La médecine du futur en question(s): TIC et «open» connaissance

Philippe CouckeLa Convention on Health Analysis and Management, organisée par Guy Vallancin auteur de «La Médecine sans médecins?» a eu lieu à l’automne dernier. Le concept de cette réunion est basé sur des tables rondes avec des experts invités qui débattent sur des sujets d’actualité en matière de santé publique. Le titre principal était: «liberté, santé, inégalité». Le thème a été décliné en différents sujets: les objets (sujets) connectés, l’évaluation des professionnels, les nouvelles technologies d’information et l’impact sur la médecine, la performance de l’écosystème médical et la nécessité des données… Nous traitons ici des questions soulevées par les TIC et de l’«open» connaissance.

 

Les nouvelles technologies de l’information vont-elles changer la médecine et l’«open» connaissance pour tous? MOOCs et communautés de patients

Nicolas Bouzou, économiste et Président Fondateur de Asterès, rappelle que nous faisons face à une réelle révolution dans 4 domaines: la nanotechnologie, la biotechnologie, l’information et l’intelligence artificielle. L’évolution est tellement rapide que l’on peut la taxer de changement disruptif, concept de l’économiste du XXème siècle Schumpeter. Schumpeter déclarait d’ailleurs de façon visionnaire que «ceux qui vont faire la médecine de demain, ne sont pas les médecins d’aujourd’hui».

Antoine Flahault, professeur de Santé publique à l’Université Paris-Descartes, est frappé par la carence éducationnelle dans nos universités qui ne semblent pas se rendre compte que nous ne pouvons pas garder le même format éducatif. Si certains pensent qu’ils peuvent surfer sur la vague des MOOCs (multiple open online courses) en filmant un cours tel que donné habituellement, ils se trompent lourdement. Ce type de cours ne s’improvise pas et nécessite un formatage totalement différent d’un cours classique.

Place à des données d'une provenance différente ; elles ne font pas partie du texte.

(* ===== verification/MetRegHeap.v ===== *)
(** The data structures of the registry.  [FpHash]: linear probing with backward-shift
    deletion is a finite map.  [Recency]: the doubly linked recency list.  Then the series
    heap: the chains of the buckets and of the slots, lookup with creation, removal, and
    sums over the series. *)
From stdpp Require Import base list gmap option.
From S2P Require Import Prelude Conn Proto Hist MetReg.
#[local] Open Scope Z_scope.

Section FpHash.
(** ** Walks around the table *)
Section Walk.
Context (n : Z).
Definition succ_in (i : Z) : Z := if i + 1 =? n then 0 else i + 1.
(** [d] steps from [i], and how many steps lie between two cells. *)
Definition step_in (i d : Z) : Z := if i + d <? n then i + d else i + d - n.
Definition dist (a b : Z) : Z := if a <=? b then b - a else b - a + n.
Abbreviation inside i := (0 <= i < n).
Lemma step_inside i d : inside i -> 0 <= d <= n -> inside (step_in i d).
Proof. unfold step_in. intros. destruct (Z.ltb_spec (i + d) n); lia. Qed.
Lemma dist_range a b : inside a -> inside b -> 0 <= dist a b < n.
Proof. unfold dist. intros. destruct (Z.leb_spec a b); lia. Qed.
Lemma dist_step a b : inside a -> inside b -> step_in a (dist a b) = b.
Proof. unfold dist, step_in. intros. destruct (Z.leb_spec a b), (Z.ltb_spec (a + (b - a)) n), (Z.ltb_spec (a + (b - a + n)) n); lia. Qed.
Lemma step_dist a d : inside a -> 0 <= d < n -> dist a (step_in a d) = d.
Proof. unfold dist, step_in. intros. destruct (Z.ltb_spec (a + d) n); [destruct (Z.leb_spec a (a + d))|destruct (Z.leb_spec a (a + d - n))]; lia. Qed.
Lemma step_0 i : inside i -> step_in i 0 = i.
Proof. unfold step_in. intros. destruct (Z.ltb_spec (i + 0) n); lia. Qed.
Lemma step_succ i d : inside i -> 0 <= d < n -> step_in (succ_in i) d = step_in i (d + 1).
Proof. unfold step_in, succ_in. intros. destruct (Z.eqb_spec (i + 1) n), (Z.ltb_spec (i + (d + 1)) n); repeat match goal with |- context [?a <? ?b] => destruct (Z.ltb_spec a b) end; lia. Qed.
Lemma succ_inside i : inside i -> inside (succ_in i).
Proof. unfold succ_in. intros. destruct (Z.eqb_spec (i + 1) n); lia. Qed.

Fixpoint walk (fuel : nat) (stop : Z -> bool) (i : Z) : option Z :=
  match fuel with
  | O => None
  | S fuel => if stop i then Some i else walk fuel stop (succ_in i)
  end.
Lemma walk_spec stop fuel : forall i, inside i -> Z.of_nat fuel <= n -> (exists d, 0 <= d < Z.of_nat fuel /\ stop (step_in i d) = true) ->
  exists d, 0 <= d < Z.of_nat fuel /\ walk fuel stop i = Some (step_in i d) /\ stop (step_in i d) = true /\ forall d', 0 <= d' < d -> stop (step_in i d') = false.
Proof.
  induction fuel as [|fuel IH]; intros i Hi Hf (d & Hd & Hs); [lia|]. cbn [walk]. destruct (stop i) eqn:E.
  - exists 0. rewrite step_0 by done. split; [lia|]. split; [done|]. split; [done|]. lia.
  - assert (d <> 0) as Hd0 by (intros ->; rewrite step_0 in Hs by done; congruence). destruct (IH (succ_in i)) as (d1 & Hd1 & E1 & Hs1 & Hb); [by apply succ_inside|lia|exists (d - 1); rewrite step_succ by lia; replace (d - 1 + 1) with d by lia; split; [lia|done]|].
    exists (d1 + 1). rewrite step_succ in E1, Hs1 by lia. split; [lia|]. split; [done|]. split; [done|]. intros d' Hd'. destruct (Z.eq_dec d' 0) as [->|]; [by rewrite step_0|]. specialize (Hb (d' - 1) ltac:(lia)). rewrite step_succ in Hb by lia. by replace (d' - 1 + 1) with d' in Hb by lia.
Qed.
(** The code's test for [home] in the cyclic interval from after [i] to [j]. *)
Lemma cyclic_spec i j home : inside i -> inside j -> inside home -> i <> j -> cyclic_in i j home = true <-> 0 < dist i home <= dist i j.
Proof. unfold cyclic_in, dist. intros. destruct (Z.leb_spec i j), (Z.leb_spec i home); rewrite ?andb_true_iff, ?orb_true_iff, ?Z.ltb_lt, ?Z.leb_le; lia. Qed.
(** [i] on the way from [home] to [c]. *)
Lemma dist_between home i c : inside home -> inside i -> inside c -> dist home i < dist home c -> dist home c = dist home i + dist i c /\ 0 < dist i c.
Proof. unfold dist. intros. destruct (Z.leb_spec home i), (Z.leb_spec home c), (Z.leb_spec i c); lia. Qed.
Lemma dist_outside i j home : inside i -> inside j -> inside home -> i <> j -> ~ (0 < dist i home <= dist i j) -> dist home i < dist home j.
Proof. unfold dist. intros. destruct (Z.leb_spec i home), (Z.leb_spec i j), (Z.leb_spec home i), (Z.leb_spec home j); lia. Qed.
Lemma dist_pos a b : inside a -> inside b -> a <> b -> 0 < dist a b.
Proof. unfold dist. intros. destruct (Z.leb_spec a b); lia. Qed.
Lemma dist_shorter i j e : inside i -> inside j -> inside e -> 0 < dist i j < dist i e -> dist j e < dist i e.
Proof. unfold dist. intros. destruct (Z.leb_spec i j), (Z.leb_spec j e), (Z.leb_spec i e); lia. Qed.
Lemma dist_via home i c d : inside home -> inside i -> inside c -> dist home i < dist home c -> 0 < d < dist i c -> dist home (step_in i d) = dist home i + d.
Proof. unfold dist, step_in. intros. destruct (Z.ltb_spec (i + d) n); destruct (Z.leb_spec home i), (Z.leb_spec home c), (Z.leb_spec i c); repeat match goal with |- context [?a <=? ?b] => destruct (Z.leb_spec a b) end; lia. Qed.
End Walk.

Lemma Forall_elem {A} (P : A -> Prop) l x : Forall P l -> x ∈ l -> P x.
Proof. induction 1 as [|y l Hy _ IH]; intros Hx; [by apply not_elem_of_nil in Hx|]. apply elem_of_cons in Hx as [->|]; auto. Qed.

(** ** The table *)
Definition cell (T : list Z) (i : Z) : Z := nth (Z.to_nat i) T (-1).
Lemma cell_insert T i p v : 0 <= i < zlen T -> 0 <= p -> cell (<[Z.to_nat i := v]> T) p = if p =? i then v else cell T p.
Proof.
  intros Hi Hp. unfold cell, zlen in *. rewrite !nth_lookup. destruct (Z.eqb_spec p i) as [->|Hne]; [by rewrite list_lookup_insert_eq by lia|]. rewrite list_lookup_insert_ne by lia. done.
Qed.

Section Table.
Context (n : Z) (home : Z -> Z) (Hhome : forall s, 0 <= home s < n).
Implicit Types (T S : list Z) (x : Z).
Abbreviation inside i := (0 <= i < n).
Abbreviation dist := (dist n).
(** [T] holds the slots [S]; probe runs are unbroken, but for the hole [x]. *)
Record tab_ok x T S : Prop := TabOk {
  tk_len : zlen T = n; tk_pos : Forall (fun s => 0 <= s) S;
  tk_in : forall i, inside i -> cell T i = -1 \/ cell T i ∈ S;
  tk_all : forall s, s ∈ S -> exists i, inside i /\ cell T i = s;
  tk_inj : forall i j, inside i -> inside j -> 0 <= cell T i -> cell T i = cell T j -> i = j;
  tk_run : forall i p, inside i -> inside p -> p <> x -> 0 <= cell T i -> dist (home (cell T i)) p < dist (home (cell T i)) i -> 0 <= cell T p }.
Abbreviation whole := (tab_ok (-1)).
Lemma n_pos : 0 < n. Proof. pose proof (Hhome 0). lia. Qed.
Lemma in_slot x T S i : tab_ok x T S -> inside i -> 0 <= cell T i -> cell T i ∈ S.
Proof. intros K Hi Hc. destruct (tk_in _ _ _ K i Hi) as [E|]; [lia|done]. Qed.
Lemma slot_pos x T S s : tab_ok x T S -> s ∈ S -> 0 <= s.
Proof. intros K Hs. by apply (Forall_elem _ _ _ (tk_pos _ _ _ K)). Qed.
(** A cell other than [i] is empty. *)
Lemma vacancy x T S i : tab_ok x T S -> zlen S + 1 < n -> inside i -> exists e, inside e /\ e <> i /\ cell T e < 0.
Proof.
  intros K Hl Hi. destruct (decide (Exists (fun d => cell T (step_in n i d) < 0) (seqZ 1 (n - 1)))) as [H|H].
  - apply Exists_exists in H as (d & Hd & Hc). apply list_elem_of_In, elem_of_seqZ in Hd. exists (step_in n i d). split; [apply step_inside; lia|]. split; [|done]. intros E. pose proof (step_dist n i d Hi ltac:(lia)) as Hs. rewrite E in Hs. unfold FpHash.dist in Hs. destruct (Z.leb_spec i i); lia.
  - exfalso. apply not_Exists_Forall in H; [|intros ?; apply _]. assert (zlen (map (fun d => cell T (step_in n i d)) (seqZ 1 (n - 1))) <= zlen S) as Hle.
    { unfold zlen. apply inj_le, submseteq_length, NoDup_submseteq.
      - apply (NoDup_fmap_2_strong (fun d => cell T (step_in n i d))); [|apply NoDup_seqZ]. intros a b Ha Hb E. pose proof (Forall_elem _ _ a H Ha) as Hca. unfold compose in Hca. cbv beta in Hca. apply elem_of_seqZ in Ha, Hb.
        apply (tk_inj _ _ _ K) in E; [|by apply step_inside; lia..|lia]. rewrite <- (step_dist n i a), <- (step_dist n i b) by lia. by rewrite E.
      - intros v Hv. apply list_elem_of_In, in_map_iff in Hv as (d & <- & Hd). apply list_elem_of_In in Hd. pose proof (Forall_elem _ _ d H Hd) as Hc. unfold compose in Hc. cbv beta in Hc. apply elem_of_seqZ in Hd. apply (in_slot x); [done|apply step_inside; lia|lia]. }
    unfold zlen in *. rewrite length_map, length_seqZ in Hle. lia.
Qed.
Lemma occupied_run T S s i d : whole T S -> inside i -> cell T i = s -> s ∈ S -> 0 <= d < dist (home s) i -> 0 <= cell T (step_in n (home s) d).
Proof.
  intros K Hi E Hs Hd. pose proof (dist_range n (home s) i (Hhome s) Hi). pose proof (slot_pos _ _ _ _ K Hs). subst s. apply (tk_run _ _ _ K i); [done|apply step_inside; [apply Hhome|lia]| |done|].
  - pose proof (step_inside n (home (cell T i)) d (Hhome _)). lia.
  - rewrite step_dist by (done || lia). lia.
Qed.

Le responsable des MOOCs de l’Ecole Polytechnique Fédérale de Lausanne (EPFL), Pierre Dillenbourg, professeur de Pédagogie et des technologies de formation, par ailleurs numéro 1 en Europe en matière de MOOCs et à la tête du EPFL MOOC Factory, a fait part de son expérience. Ces MOOCs à l’EPFL comptent 1 million d’inscrits. L’inscription y est gratuite à l’exception de certains certificats. L’entrée financière provient de la revente de ces MOOCs à d’autres institutions et des quelques certificats payants. La relation entre enseignant et enseigné change complètement et contrairement à ce que clament les détracteurs des MOOCs elle est beaucoup plus riche qu’un cours ex cathedra. Dans le contexte des MOOCs il y a clairement un échange d’information dans les deux sens: l’apprenant devient acteur de sa formation et l’enseignant profite d’un retour d’expérience. A côté des MOOCs il développe maintenant les SPOCs (small private online courses). Il y a donc de plus en plus une réelle volonté d’horizontalité du savoir. Pour Pierre Dillenbourg, certaines universités sont des dinosaures condamnés à disparaître. Il utilise le terme «Kodakisé». Elles ne voient pas l’évolution venir en matière de techniques d’information et d’enseignement. Gerard Friedlander, professeur de Physiologie et doyen de la Faculté de Médecine Paris Descartes, confirme que si nos universités n’adoptent pas très rapidement ces nouvelles technologiques digitales, elles vont tout simplement mourir. Le constat est clair, selon lui on a «transformé des étudiants passifs en étudiants actifs et heureux de l’être».

A Lausanne, 37 MOOCs ont été produit par l’EPFL et 33 sont en fabrication. Sur le million d’inscrits, il y a 55.000 certificats délivrés, ce qui équivaut donc à 5%. Cela semble peu mais il faut savoir qu’un tiers abandonne immédiatement, 20% viennent y chercher des idées et sont souvent des enseignants. Il y a donc un tiers de réels étudiants. Il faut une volonté de réussir ce qui explique que de ce dernier tiers, seul 30% vont aller jusqu’au bout de la démarche.

Dans cette nouvelle formule éducative, il faut aussi réinventer l’évaluation des étudiants. Il faut se défaire de cette évaluation rigide que nous connaissons aujourd’hui et introduire beaucoup plus de flexibilité dans le système. L’étudiant inscrit dans le MOOC, peut déterminer son rythme d’apprentissage et par conséquent également son rythme d’évaluation. Signalons que certains MOOCs sont diplômants et sonnent les premières notes du glas des universités conventionnelles.